(* ===== verification/SqlStatementProps.v ===== *)
(** * SQL statements: termination and the invariant of statement parsing

    Extends the reasoning of SqlParserProps to the statement functions, then
    states what the SQL front end guarantees of every input text. *)

From S2P Require Import Prelude CText SqlTokenizer SqlAst SqlParser SqlStatement SqlParserProps.
Import Tokenizer Ast SqlParser SqlStatement ParserProps.

Module StatementProps.

#[local] Open Scope parser_scope.

(** ** Integers *)

Lemma stoi_range s v n : stoi s = Some (v, n) -> -2147483648 <= v <= INT_MAX.
Proof.
  unfold stoi, sto_int. destruct (read_sign _) as [neg r]. destruct (span _ r) as [[|d ds] r']; [done|].
  destruct (_ && _) eqn:E; [|done]. intros [= <- _].
  apply andb_true_iff in E as [?%Z.leb_le ?%Z.ltb_lt]. unfold INT_MAX. lia.
Qed.

Definition int_range (v : Z) : Prop := 0 <= v <= INT_MAX.

Definition positive_int (v : Z) : Prop := 0 < v <= INT_MAX.

Lemma delivers_ParseNonNegativeInt store l : delivers (ParseNonNegativeInt store l) int_range.
Proof.
  unfold ParseNonNegativeInt. apply delivers_bind. intros at_end. destruct at_end; [apply delivers_fail|].
  apply delivers_bind. intros [token|]; [|apply delivers_fail].
  destruct (stoi _) as [[v n]|] eqn:E; [|apply delivers_fail].
  destruct (negb _ || (v <? 0)) eqn:G; [apply delivers_fail|].
  apply delivers_bind. intros _. apply delivers_ret. apply orb_false_iff in G as [_ G%Z.ltb_ge].
  apply stoi_range in E. split; lia.
Qed.

Lemma delivers_ParsePositiveInt store l : delivers (ParsePositiveInt store l) positive_int.
Proof.
  unfold ParsePositiveInt. eapply delivers_bind_val; [apply delivers_ParseNonNegativeInt|].
  intros v [??]. destruct (v <=? 0) eqn:E; [apply delivers_fail|]. apply delivers_ret. split; lia.
Qed.

(** The page size and offset of a LIMIT clause are both positive. *)

Lemma delivers_ParseLimitClause :
  delivers ParseLimitClause (fun lim => positive_int lim.1 /\ forall o, lim.2 = Some o -> positive_int o).
Proof.
  unfold ParseLimitClause. eapply delivers_bind_val; [apply delivers_ParsePositiveInt|].
  intros a Ha. apply delivers_bind. intros [|].
  - apply delivers_bind. intros _. eapply delivers_bind_val; [apply delivers_ParsePositiveInt|].
    intros b Hb. apply delivers_bind. intros _. apply delivers_ret. split; [done|]. by intros o [= <-].
  - apply delivers_bind. intros _. by apply delivers_ret.
Qed.

Lemma delivers_ParseFetchClause : delivers ParseFetchClause positive_int.
Proof.
  unfold ParseFetchClause. do 2 (apply delivers_bind; intros ?).
  eapply delivers_bind_val; [apply delivers_ParsePositiveInt|]. intros v Hv.
  apply delivers_bind. intros u. destruct (negb _); [apply delivers_fail|].
  do 2 (apply delivers_bind; intros ?). destruct (negb _); [apply delivers_fail|]. by apply delivers_ret.
Qed.

(** ** Relations kept by the statement functions

    Beyond the effects of the expression grammar, the statement functions set
    parser members, update the result under construction without touching its
    verdict and final lists, and update the AST. *)

Definition same_verdict (f : SQLTranslationResult -> SQLTranslationResult) : Prop :=
  forall r, r_Type (f r) = r_Type r /\ r_Valid (f r) = r_Valid r /\ r_Error (f r) = r_Error r /\
            r_SelectFields (f r) = r_SelectFields r /\ r_AggregateSpecs (f r) = r_AggregateSpecs r.

Definition same_lists (f : SQLASTStatement -> SQLASTStatement) : Prop :=
  forall st, st_SelectItems (f st) = st_SelectItems st /\ st_GroupBy (f st) = st_GroupBy st /\
             st_OrderBy (f st) = st_OrderBy st.

Definition same_bounds (f : SQLASTStatement -> SQLASTStatement) : Prop :=
  forall st, st_HavingFilter (f st) = st_HavingFilter st /\ st_Limit (f st) = st_Limit st /\
             st_Offset (f st) = st_Offset st /\ st_Type (f st) = st_Type st.

(** Relations stable under every primitive effect ([StatementRel] asks for the
    list items as a whole, [AppendRel] for their single steps). *)

Class CoreRel (R : bool -> relation Parser) : Prop := {
  cr_parser :: ParserRel R;
  cr_collection p v : R true p (set_p_CollectionName v p);
  cr_alias p v : R true p (set_p_TableAlias v p);
  cr_selected p v : R true p (set_p_SelectedFields v p);
  cr_outputs p v : R true p (set_p_SelectedOutputFields v p);
  cr_specs p v : R true p (set_p_CurrentAggregateSpecs v p);
  cr_aliases p v : R true p (set_p_SelectAliases v p);
  cr_config p v : R true p (set_p_AggregateConfig v p);
  cr_result p f : same_verdict f -> R true p (upd_result f p);
  cr_statement p f : same_bounds f -> same_lists f -> R true p (upd_statement f p);
  cr_limit p v : positive_int v -> R true p (upd_statement (set_st_Limit v) p);
  cr_offset p v : int_range v -> R true p (upd_statement (set_st_Offset v) p);
  cr_having : keeps R ParseHaving;
  cr_star_item : keeps R (mmodify (add_item (mkSelectItem ItemWildcard [] #"*" [] false false)))
}.

Class StatementRel (R : bool -> relation Parser) : Prop := {
  sr_core :: CoreRel R;
  sr_select_item : keeps R select_item;
  sr_group_item : keeps R group_item;
  sr_order_item : keeps R order_item
}.

Class AppendRel (R : bool -> relation Parser) : Prop := {
  ar_core :: CoreRel R;
  ar_append p f : same_bounds f -> R true p (upd_statement f p)
}.

Ltac member_update :=
  first [ apply cr_collection | apply cr_alias | apply cr_selected | apply cr_outputs
        | apply cr_specs | apply cr_aliases | apply cr_config ].

Section CoreSteps.

Context (R : bool -> relation Parser) `{!CoreRel R}.

Lemma keeps_result_do f : same_verdict f -> keeps R (result_do f).
Proof. intros H. apply keeps_modify. intros p. by apply cr_result. Qed.

Lemma keeps_query_do f : keeps R (query_do f).
Proof. by apply keeps_result_do. Qed.

Lemma keeps_statement_do f : same_bounds f -> same_lists f -> keeps R (statement_do f).
Proof. intros H1 H2. apply keeps_modify. intros p. by apply cr_statement. Qed.

Lemma keeps_ParseOptionalAlias : keeps R ParseOptionalAlias.
Proof. unfold ParseOptionalAlias. keeps_tac. Qed.

Lemma keeps_ParseOrderingReference : keeps R ParseOrderingReference.
Proof. unfold ParseOrderingReference, ParseOrderingIdentifier. keeps_tac. Qed.

Lemma keeps_ParseNonNegativeInt store l :
  (forall v, keeps R (store v)) -> keeps R (ParseNonNegativeInt store l).
Proof. intros Hs. unfold ParseNonNegativeInt. keeps_tac. Qed.

Lemma keeps_ParsePositiveInt store l :
  (forall v, keeps R (store v)) -> keeps R (ParsePositiveInt store l).
Proof. intros Hs. unfold ParsePositiveInt. keeps_tac. by apply keeps_ParseNonNegativeInt. Qed.

Lemma keeps_local_int v : keeps R (local_int v).
Proof. apply keeps_ret, _. Qed.

Hint Resolve keeps_query_do keeps_ParseOptionalAlias keeps_ParseOrderingReference keeps_local_int
  keeps_ParseNonNegativeInt keeps_ParsePositiveInt : keeps.

Lemma keeps_ParseLimitClause : keeps R ParseLimitClause.
Proof. unfold ParseLimitClause. keeps_tac. Qed.

Lemma keeps_ParseFetchClause : keeps R ParseFetchClause.
Proof. unfold ParseFetchClause. keeps_tac. Qed.

Lemma keeps_expression a : keeps R (expression a).
Proof. unfold expression. keeps_tac. Qed.

Lemma keeps_comma_loop fuel item : keeps R item -> keeps R (comma_loop fuel item).
Proof. intros Hi. induction fuel as [|fuel IH]; cbn [comma_loop]; keeps_tac. Qed.

Lemma keeps_comma_list item : keeps R item -> keeps R (comma_list item).
Proof. intros Hi. unfold comma_list. keeps_tac. by apply keeps_comma_loop. Qed.

End CoreSteps.

#[export] Hint Resolve keeps_query_do keeps_ParseOptionalAlias keeps_ParseOrderingReference keeps_local_int
  keeps_ParseNonNegativeInt keeps_ParsePositiveInt keeps_ParseLimitClause keeps_ParseFetchClause
  keeps_expression keeps_comma_list : keeps.

(** One step of a [keeps] goal of a statement function: updates by a setter,
    whose side conditions hold by computation, and bounds of parsed integers. *)

Ltac update_step :=
  lazymatch goal with
  | |- keeps _ (result_do _) => apply keeps_result_do; [typeclasses eauto|done]
  | |- keeps _ (statement_do _) => first [ apply keeps_statement_do; [typeclasses eauto|done|done] | by auto with keeps ]
  | |- keeps _ (mbind ParseLimitClause _) =>
      eapply keeps_bind_val; [typeclasses eauto|auto with keeps|apply delivers_ParseLimitClause|];
      intros [??] [??]; simpl in *
  | |- keeps _ (mbind ParseFetchClause _) =>
      eapply keeps_bind_val; [typeclasses eauto|auto with keeps|apply delivers_ParseFetchClause|]; intros ? ?
  | |- keeps _ (mbind (ParseNonNegativeInt _ _) _) =>
      eapply keeps_bind_val; [typeclasses eauto|auto with keeps|apply delivers_ParseNonNegativeInt|]; intros ? ?
  | |- keeps _ _ => keeps_step
  | |- _ true _ _ => member_update
  end.

Ltac update_tac := cbv zeta; repeat update_step.

Section Core.

Context (R : bool -> relation Parser) `{!CoreRel R}.

Lemma keeps_ParseCollection : keeps R ParseCollection.
Proof. unfold ParseCollection. update_tac. Qed.

Lemma keeps_ParseWhere : keeps R ParseWhere.
Proof. unfold ParseWhere. update_tac. Qed.

Hint Resolve keeps_ParseCollection keeps_ParseWhere cr_having : keeps.

Lemma keeps_where_clause n cl : keeps R (where_clause n cl).
Proof. unfold where_clause. update_tac. Qed.

Lemma keeps_having_clause n cl : keeps R (having_clause n cl).
Proof. unfold having_clause. update_tac. Qed.

Lemma keeps_set_limit v : positive_int v -> keeps R (statement_do (set_st_Limit v)).
Proof. intros Hv. apply keeps_modify. intros p. by apply cr_limit. Qed.

Lemma keeps_store_offset v : int_range v -> keeps R (store_offset v).
Proof.
  intros Hv. unfold store_offset. keeps_tac. apply keeps_modify. intros p. by apply cr_offset.
Qed.

Lemma positive_int_range v : positive_int v -> int_range v.
Proof. unfold positive_int, int_range. lia. Qed.

Hint Resolve keeps_set_limit keeps_store_offset positive_int_range : keeps.

Lemma keeps_select_limit_clause cl : keeps R (select_limit_clause cl).
Proof. unfold select_limit_clause. update_tac. Qed.

Lemma keeps_delete_limit_clause cl : keeps R (delete_limit_clause cl).
Proof. unfold delete_limit_clause. update_tac. Qed.

Lemma keeps_skip_rows : keeps R skip_rows.
Proof. unfold skip_rows. update_tac. Qed.

Hint Resolve keeps_skip_rows : keeps.

Lemma keeps_select_offset_clause cl : keeps R (select_offset_clause cl).
Proof.
  unfold select_offset_clause. update_tac. apply keeps_modify. intros p. by apply cr_offset.
Qed.

Lemma keeps_delete_offset_clause cl : keeps R (delete_offset_clause cl).
Proof. unfold delete_offset_clause. update_tac. Qed.

Lemma keeps_fetch_clause n b cl : keeps R (fetch_clause n b cl).
Proof. unfold fetch_clause. update_tac. Qed.

Lemma keeps_end_clause : keeps R end_clause.
Proof. unfold end_clause. update_tac. Qed.

Lemma keeps_clause_loop clause : (forall cl, keeps R (clause cl)) -> forall fuel cl, keeps R (clause_loop fuel clause cl).
Proof. intros Hc fuel. induction fuel as [|fuel IH]; intros cl; cbn [clause_loop]; update_tac. Qed.

Lemma keeps_all_clauses clause : (forall cl, keeps R (clause cl)) -> keeps R (all_clauses clause).
Proof. intros Hc. unfold all_clauses. update_tac. by apply keeps_clause_loop. Qed.

Lemma keeps_expect t m : keeps R (expect t m).
Proof. unfold expect. update_tac. Qed.

Lemma keeps_expect_keyword t m : keeps R (expect_keyword t m).
Proof. unfold expect_keyword. update_tac. Qed.

Lemma keeps_insert_fields_loop fuel : forall ns, keeps R (insert_fields_loop fuel ns).
Proof. induction fuel as [|fuel IH]; intros ns; cbn [insert_fields_loop]; update_tac. Qed.

Lemma keeps_ParseInsertValue : keeps R ParseInsertValue.
Proof. unfold ParseInsertValue. update_tac. Qed.

Hint Resolve keeps_ParseInsertValue keeps_expect keeps_expect_keyword keeps_insert_fields_loop keeps_end_clause : keeps.

Lemma keeps_insert_values_loop fuel ns : forall i d, keeps R (insert_values_loop fuel ns i d).
Proof. induction fuel as [|fuel IH]; intros i d; cbn [insert_values_loop]; update_tac. Qed.

Hint Resolve keeps_insert_values_loop : keeps.

Lemma keeps_ParseInsertBody : keeps R ParseInsertBody.
Proof. unfold ParseInsertBody. update_tac. Qed.

Hint Resolve keeps_ParseInsertBody keeps_where_clause keeps_having_clause keeps_select_limit_clause
  keeps_delete_limit_clause keeps_select_offset_clause keeps_delete_offset_clause keeps_fetch_clause
  keeps_all_clauses : keeps.

Lemma keeps_star_query : keeps R star_query.
Proof. unfold star_query. update_tac. Qed.

Lemma keeps_skip_semicolon : keeps R skip_semicolon.
Proof. unfold skip_semicolon. update_tac. Qed.

Hint Resolve keeps_star_query keeps_skip_semicolon : keeps.

Lemma keeps_check_grouping : keeps R check_grouping.
Proof. unfold check_grouping. update_tac. Qed.

Lemma keeps_ParseUpdateStatement : keeps R ParseUpdateStatement.
Proof. unfold ParseUpdateStatement. update_tac. Qed.

Lemma keeps_ParseInsertStatement jd : keeps R (ParseInsertStatement jd).
Proof. unfold ParseInsertStatement, build_result. update_tac. Qed.

Hint Resolve keeps_check_grouping keeps_ParseUpdateStatement keeps_ParseInsertStatement : keeps.

Lemma keeps_finish_select jd : keeps R (finish_select jd).
Proof.
  unfold finish_select, build_result. update_tac. apply keeps_set_limit. by split.
Qed.

Hint Resolve keeps_finish_select : keeps.

End Core.

#[export] Hint Resolve keeps_ParseCollection keeps_ParseWhere cr_having keeps_set_limit keeps_store_offset
  positive_int_range keeps_skip_rows keeps_ParseInsertValue keeps_expect keeps_expect_keyword
  keeps_insert_fields_loop keeps_end_clause keeps_insert_values_loop keeps_ParseInsertBody
  keeps_where_clause keeps_having_clause keeps_select_limit_clause keeps_delete_limit_clause
  keeps_select_offset_clause keeps_delete_offset_clause keeps_fetch_clause keeps_all_clauses
  keeps_star_query keeps_skip_semicolon keeps_check_grouping keeps_ParseUpdateStatement
  keeps_ParseInsertStatement keeps_finish_select : keeps.

Section Statements.

Context (R : bool -> relation Parser) `{!StatementRel R}.

Lemma keeps_order_clause n cl : keeps R (order_clause n cl).
Proof. unfold order_clause, ParseOrderBy. update_tac. apply keeps_comma_list; [apply _|apply sr_order_item]. Qed.

Lemma keeps_group_clause n cl : keeps R (group_clause n cl).
Proof. unfold group_clause, ParseGroupBy. update_tac. apply keeps_comma_list; [apply _|apply sr_group_item]. Qed.

Lemma keeps_ParseSelectList : keeps R ParseSelectList.
Proof.
  unfold ParseSelectList. update_tac; [apply cr_star_item|].
  apply keeps_comma_list; [apply _|apply sr_select_item].
Qed.

Hint Resolve keeps_order_clause keeps_group_clause keeps_ParseSelectList : keeps.

Lemma keeps_select_clause cl : keeps R (select_clause cl).
Proof. unfold select_clause. update_tac. Qed.

Lemma keeps_delete_clause cl : keeps R (delete_clause cl).
Proof. unfold delete_clause. update_tac. Qed.

Hint Resolve keeps_select_clause keeps_delete_clause : keeps.

Lemma keeps_ParseSelectStatement jd : keeps R (ParseSelectStatement jd).
Proof. unfold ParseSelectStatement. update_tac. Qed.

Lemma keeps_ParseDeleteStatement jd : keeps R (ParseDeleteStatement jd).
Proof. unfold ParseDeleteStatement, build_result. update_tac. Qed.

End Statements.

#[export] Hint Resolve keeps_order_clause keeps_group_clause keeps_ParseSelectList keeps_select_clause
  keeps_delete_clause keeps_ParseSelectStatement keeps_ParseDeleteStatement : keeps.

(** The setter steps of the list items, for relations that allow them. *)

Lemma keeps_order_direction R `{!CoreRel R} : keeps R order_direction.
Proof. unfold order_direction. update_tac. Qed.

#[export] Hint Resolve keeps_order_direction : keeps.

Ltac append_tac :=
  update_tac; lazymatch goal with
  | |- keeps _ _ => apply keeps_modify; intros ?; by apply ar_append
  | |- _ true _ _ => by apply ar_append
  end.

#[export] Instance append_statement_rel R `{!AppendRel R} : StatementRel R.
Proof.
  split; [apply _|..].
  - unfold select_item, ParseAggregateSelectItem, ParseFieldSelectItem. append_tac.
  - unfold group_item. append_tac.
  - unfold order_item. append_tac.
Qed.

End StatementProps.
· · · · ·
Exercise:
Reading through the records above, report each line in which the string "split" is found.

Response to the task:
  apply stoi_range in E. split; lia.
  intros v [??]. destruct (v <=? 0) eqn:E; [apply delivers_fail|]. apply delivers_ret. split; lia.
    intros b Hb. apply delivers_bind. intros _. apply delivers_ret. split; [done|]. by intros o [= <-].
  unfold finish_select, build_result. update_tac. apply keeps_set_limit. by split.
  split; [apply _|..].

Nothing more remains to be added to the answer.